Else, l’héroïne du roman a 39 ans au temps du récit. Née en Allemagne d'un père français et d'une mère allemande, elle a vu basculer sa vie de petite fille quand son père est décédé sous ses yeux, renversé par une voiture. Par sa faute a pensé immédiatement sa mère désespérée lui faisant porter l'entière responsabilité de l'accident  en sombrant dans l'alcoolisme.
C'est là qu'intervient Lila, mère du défunt et prof de danse, pour sortir la fillette de la catatonie dans laquelle la culpabilité l'a précipitée. Sous prétexte thérapeutique, pour désentraver ce corps  séquestré par la peur, la grand-mère enseigne son art à la petite. Une révélation pour l'enfant qui s'avère présenter de réelles aptitudes physiques pour cette discipline jusqu'à lui faire intégrer l’Opéra de Paris où elle finira au rang d'étoile. Toujours à la recherche d'une plongée technique et intime plus absolue dans son art, la danseuse décidera ensuite de quitter la prestigieuse institution pour rejoindre le très expérimental et novateur Tanztheater de Pina Bausch. 

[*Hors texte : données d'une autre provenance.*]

(** The pulse-sawtooth cell of the table of a parameter row at [idx]. *)
Definition PS_cell (pow : double -> double -> double) (key : cfg_ptr) (idx : nat) : Z :=
  let cfg := PS_entry pow key in
  CInt.to_short
    (calculatePulldown junk_float0 (build_distancetable junk_float0 cfg)
       (topbit cfg) (pulsestrength cfg) (threshold cfg) (Z.of_nat idx)).



(** * Proofs *)

(** ** Loops *)

Lemma for_loop_succ {S : Type} (lo n : nat) (body : nat -> S -> S) (s : S) :
  for_loop lo (Datatypes.S n) body s = body (lo + n)%nat (for_loop lo n body s).
Proof.
  unfold for_loop. rewrite seq_S, fold_left_app. reflexivity.
Qed.

(** Loop invariants: [P k] holds of the state before turn [lo + k]. *)
Lemma for_loop_invariant {S : Type} (P : nat -> S -> Prop) (lo n : nat)
    (body : nat -> S -> S) (s : S) :
  P 0%nat s ->
  (forall k st, (k < n)%nat -> P k st -> P (Datatypes.S k) (body (lo + k)%nat st)) ->
  P n (for_loop lo n body s).
Proof.
  intros Hinit Hstep. induction n as [|n IH].
  - exact Hinit.
  - rewrite for_loop_succ. apply Hstep; [lia|].
    apply IH. intros k st Hk. apply Hstep. lia.
Qed.

(** Checking a decidable property on every index below a bound. *)
Lemma forallb_seq (p : nat -> bool) (n : nat) :
  forallb p (seq 0 n) = true -> forall i, (i < n)%nat -> p i = true.
Proof.
  intros H i Hi. rewrite forallb_forall in H. apply H. apply in_seq. lia.
Qed.

Lemma in_zseq (z : Z) (n : nat) (x : Z) : z <= x < z + Z.of_nat n -> In x (zseq z n).
Proof.
  revert z. induction n as [|n IH]; intros z Hx; simpl.
  - lia.
  - destruct (Z.eq_dec z x) as [->|Hne]; [left; reflexivity | right; apply IH; lia].
Qed.

(** Checking a decidable property on every integer of a range. *)
Lemma forallb_zseq (p : Z -> bool) (z : Z) (n : nat) :
  forallb p (zseq z n) = true -> forall x, z <= x < z + Z.of_nat n -> p x = true.
Proof.
  intros H x Hx. rewrite forallb_forall in H. apply H. apply in_zseq. exact Hx.
Qed.

(** ** Matrices *)

Lemma matrix_alloc_dims cell rows cols : matrix_dims (matrix_alloc cell rows cols) rows cols.
Proof.
  unfold matrix_dims, matrix_alloc. split.
  - rewrite length_map, length_seq. reflexivity.
  - apply Forall_forall. intros row Hrow. apply list_elem_of_In, in_map_iff in Hrow.
    destruct Hrow as (r & <- & _). rewrite length_map, length_seq. reflexivity.
Qed.

Lemma matrix_set_dims m r c v rows cols :
  matrix_dims m rows cols -> matrix_dims (matrix_set m r c v) rows cols.
Proof.
  intros [Hr Hc]. unfold matrix_set. split.
  - rewrite length_alter. exact Hr.
  - apply Forall_alter; [exact Hc|]. intros row _ Hrow. rewrite length_insert. exact Hrow.
Qed.

Lemma matrix_get_set_eq m r c v rows cols :
  matrix_dims m rows cols -> (r < rows)%nat -> (c < cols)%nat ->
  matrix_get (matrix_set m r c v) r c = Some (CInt.to_short v).
Proof.
  intros [Hr Hc] Hlt Hlt'. unfold matrix_get, matrix_set.
  rewrite list_lookup_alter_eq.
  destruct (lookup_lt_is_Some_2 m r) as [row Hrow]; [lia|].
  rewrite Hrow. simpl.
  apply list_lookup_insert_eq.
  rewrite Forall_forall in Hc. rewrite (Hc row); [lia|].
  apply list_elem_of_lookup. eauto.
Qed.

Quand l'enterrement de Lila, sa complice de toujours, fait revenir des années plus tard la danseuse en France elle y fera la connaissance d’Irve d'Hastings, ex-danseur,  thérapeute et ami auquel la vieille femme l'aurait confié avant de s'éteindre. Ce sera un soutien dans ce moment de grande douleur et une rencontre déterminante. L'homme lui fait connaître Lucas, un de ses anciens élèves, chorégraphe et directeur de la compagnie des Kachinas, célèbre pour ses fascinantes improvisations chamaniques. Elle explorera alors une approche plus spirituelle de la danse apparentée à la transe  qui lui fera franchir de nouvelles frontières personnelles. S'ensuivra une période presque apaisée pour la danseuse vedette de Lucas à l'apogée de son art et son succès. Entre l'amour attentif de son mari, l'exercice passionné de son exigeant métier et le plaisir d'habiter près de l'âme de Lila dans le cocon protecteur de son vieil appartement doté d'une salle de danse privée, la danseuse a fini par trouver un certain équilibre.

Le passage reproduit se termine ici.